Many anniversaries are given the same amount of consideration as the vegetarian option at a Texan barbecue. The full extent will usually be a logo, a party for clients, and not much else. In many instances, the organization is already in its anniversary year before it has even begun to think about how to mark — and market — the occasion. Don’t be that business. Be the alternative.

We believe that anniversaries present genuine opportunity for organizations, and here’s why: Milestones are reassuring. You get kudos and credibility for surviving (and hopefully thriving) in recent years. A milestone says you are stable, consistent, dependable and, to a degree, commercially savvy. This resonates not only with clients but with prospects, staff, potential hires and the wider market in which you operate.

Perhaps equally importantly, a well-planned and -executed campaign around your milestone provides a year-long series of opportunities — both internally and externally — to:

  • Resurrect and deepen connections with past and present clients
  • Broaden clients’ knowledge of you by sharing your vision, the breadth of your services, and your wider capabilities (since the business you are now, and might be in the future, can differ vastly from the one they think they know)
  • Remind everyone of the journey you’ve been on and all that you have achieved — sometimes against the odds
  • Acknowledge past and current talent in getting you here
  • Restate your purpose, your values, your agenda and, most importantly, your relevance to employees, prospects and clients going forward (possibly the biggest opportunity of all!)

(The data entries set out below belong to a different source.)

(* ===== verification/Cxx.v ===== *)
(** * C++ functions that throw

    The monad of the C++ components: a call returns, throws an exception or
    ends the process. [noexcept] turns an exception into [std::terminate]. *)

From stdpp Require Import base strings list.
From Stdlib Require Import ZArith Ascii.
From S2P Require Import Prelude.

Open Scope Z_scope.
Open Scope list_scope.

(** The status codes of gRPC the program names; any other number is
    [OtherStatus]. *)
Inductive StatusCode :=
| OK | CANCELLED | UNKNOWN | INVALID_ARGUMENT | DEADLINE_EXCEEDED | NOT_FOUND
| ALREADY_EXISTS | PERMISSION_DENIED | RESOURCE_EXHAUSTED | FAILED_PRECONDITION
| ABORTED | OUT_OF_RANGE | UNIMPLEMENTED | INTERNAL | UNAVAILABLE | DATA_LOSS
| UNAUTHENTICATED | DO_NOT_USE | OtherStatus (n : Z).

#[export] Instance StatusCode_eq_dec : EqDecision StatusCode.
Proof. solve_decision. Defined.

(** The exceptions the program throws or lets through. The members of the two
    RPC errors are the text and the value they were made from. *)
Inductive exn :=
| invalid_argument (what : cstring)
| runtime_error (what : cstring)
| system_error (code : Z)               (** [LockFileError] *)
| filesystem_error (code : Z)
| RpcError (what : cstring)
| GrpcError (what : cstring) (grpc_status : StatusCode)
| UpdateDRpcError (what : cstring) (error_code_message : Z).

#[export] Instance exn_eq_dec : EqDecision exn.
Proof. solve_decision. Defined.

Inductive cres (S A : Type) :=
| Ok (a : A) (s : S)
| Threw (e : exn) (s : S)
| Died (h : halt) (s : S).
Arguments Ok {S A} a s.
Arguments Threw {S A} e s.
Arguments Died {S A} h s.

Definition cstate {S A} (r : cres S A) : S :=
  match r with Ok _ s | Threw _ s | Died _ s => s end.

Definition C (S A : Type) : Type := S → cres S A.

#[export] Instance C_ret S : MRet (C S) := λ A a s, Ok a s.
#[export] Instance C_bind S : MBind (C S) := λ A B f m s,
  match m s with
  | Ok a s' => f a s'
  | Threw e s' => Threw e s'
  | Died h s' => Died h s'
  end.

Section operations.
Context {S : Type}.

Definition throw {A} (e : exn) : C S A := λ s, Threw e s.
Definition die {A} (h : halt) : C S A := λ s, Died h s.
Definition cget {A} (f : S → A) : C S A := λ s, Ok (f s) s.
Definition cput (f : S → S) : C S unit := λ s, Ok tt (f s).

(** [assert], in a build without [NDEBUG]. *)
Definition cassert (b : bool) : C S unit := if b then mret tt else die Aborted.

(** [try m catch (T &e) handler(e)]: [handles] is the type test. *)
Definition try_catch {A} (m : C S A) (handles : exn → bool) (handler : exn → C S A)
  : C S A := λ s,
  match m s with
  | Threw e s' => if handles e then handler e s' else Threw e s'
  | r => r
  end.

(** An exception leaves a [noexcept] function. *)
Definition noexcept {A} (m : C S A) : C S A := λ s,
  match m s with
  | Threw _ s' => Died Aborted s'
  | r => r
  end.

(** An exception leaves [main]: [std::terminate]. *)
Definition process (m : C S Z) : M S Z := λ s,
  match m s with
  | Ok code s' => Done code s'
  | Threw _ s' => Halted Aborted s'
  | Died h s' => Halted h s'
  end.

(** A system call or library call that succeeds with a new state or fails. *)
Definition call (f : S → S + exn) : C S unit := λ s,
  match f s with
  | inl s' => Ok tt s'
  | inr e => Threw e s
  end.

(** A function of the C model used from C++. *)
Definition lift {A} (m : M S A) : C S A := λ s,
  match m s with
  | Done a s' => Ok a s'
  | Halted h s' => Died h s'
  end.
End operations.

Lemma noexcept_bind {S A B} (m : C S A) (k : A → C S B) s :
  noexcept (m ≫= k) s =
    match m s with
    | Ok a s' => noexcept (k a) s'
    | Threw _ s' => Died Aborted s'
    | Died h s' => Died h s'
    end.
Proof. unfold noexcept, mbind, C_bind. by destruct (m s). Qed.

Lemma cbind_ok {S A B} (m : C S A) (k : A → C S B) s a s' :
  m s = Ok a s' → (m ≫= k) s = k a s'.
Proof. unfold mbind, C_bind. by intros ->. Qed.

Lemma cbind_cases {S A B} (m : C S A) (k : A → C S B) s :
  (m ≫= k) s = match m s with
               | Ok a s' => k a s'
               | Threw e s' => Threw e s'
               | Died h s' => Died h s'
               end.
Proof. reflexivity. Qed.

Definition is_invalid_argument (e : exn) : bool :=
  match e with invalid_argument _ => true | _ => false end.

(** Every exception of the program derives from [std::exception]. *)
Definition is_std_exception (e : exn) : bool := true.

(** ** No exception escapes *)

Class NoThrow {S A} (m : C S A) : Prop := no_throw : ∀ s e s', m s ≠ Threw e s'.

Section nothrow.
Context {S : Type}.

#[export] Instance nothrow_ret {A} (a : A) : NoThrow (mret a : C S A).
Proof. done. Qed.
#[export] Instance nothrow_get {A} (f : S → A) : NoThrow (cget f).
Proof. done. Qed.
#[export] Instance nothrow_put (f : S → S) : NoThrow (cput f).
Proof. done. Qed.
#[export] Instance nothrow_assert b : NoThrow (cassert b : C S unit).
Proof. by destruct b. Qed.
#[export] Instance nothrow_noexcept {A} (m : C S A) : NoThrow (noexcept m).
Proof. intros s e s'. unfold noexcept. by destruct (m s). Qed.
#[export] Instance nothrow_lift {A} (m : M S A) : NoThrow (lift m).
Proof. intros s e s'. unfold lift. by destruct (m s). Qed.
#[export] Instance nothrow_bind {A B} (m : C S A) (k : A → C S B) :
  NoThrow m → (∀ a, NoThrow (k a)) → NoThrow (m ≫= k).
Proof.
  intros Hm Hk s e s'. unfold mbind, C_bind. specialize (Hm s).
  destruct (m s) as [a s1|e1 s1|]; [apply Hk| |done]. by destruct (Hm e1 s1).
Qed.

(** A handler for what cannot be thrown is never run. *)
Lemma try_catch_dead {A} (m : C S A) handles handler s :
  NoThrow m → try_catch m handles handler s = m s.
Proof.
  intros Hm. unfold try_catch. specialize (Hm s).
  destruct (m s) as [a s1|e1 s1|]; [done| |done]. by destruct (Hm e1 s1).
Qed.
End nothrow.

Maximizing the milestone mindset

Here are our top five tips for maximizing milestones such as anniversaries:

  1. Plan at least 18 months in advance
  2. Be future focused, not just retrospective
  3. Be inclusive — think about your staff, alumni, current and past clients, and prospects
  4. Stay focused on the current needs of your audiences (relevance, relevance, relevance …)
  5. Budget properly and put metrics in place

Whether you appreciate it or not, a milestone allows you to connect in a different way with your audience than standard marketing activities do. Mindset is important here. In this age of inbox inundation, cold-calling and mass messaging, celebrating an anniversary instills a much greater sense of openness and engagement in the minds of your target audience. It’s intuitive.

Make the most of your captive and engaged audience while everyone’s a little more open and supportive. In a recent client campaign, we even managed to capture on film some clients of our client extolling examples of excellence in service, stoic commitment to values and brilliance as experts. As part of a year of celebration, we helped our client recount their achievements, prove their capabilities and set out their ambitions. Marketing gold, I think they call it.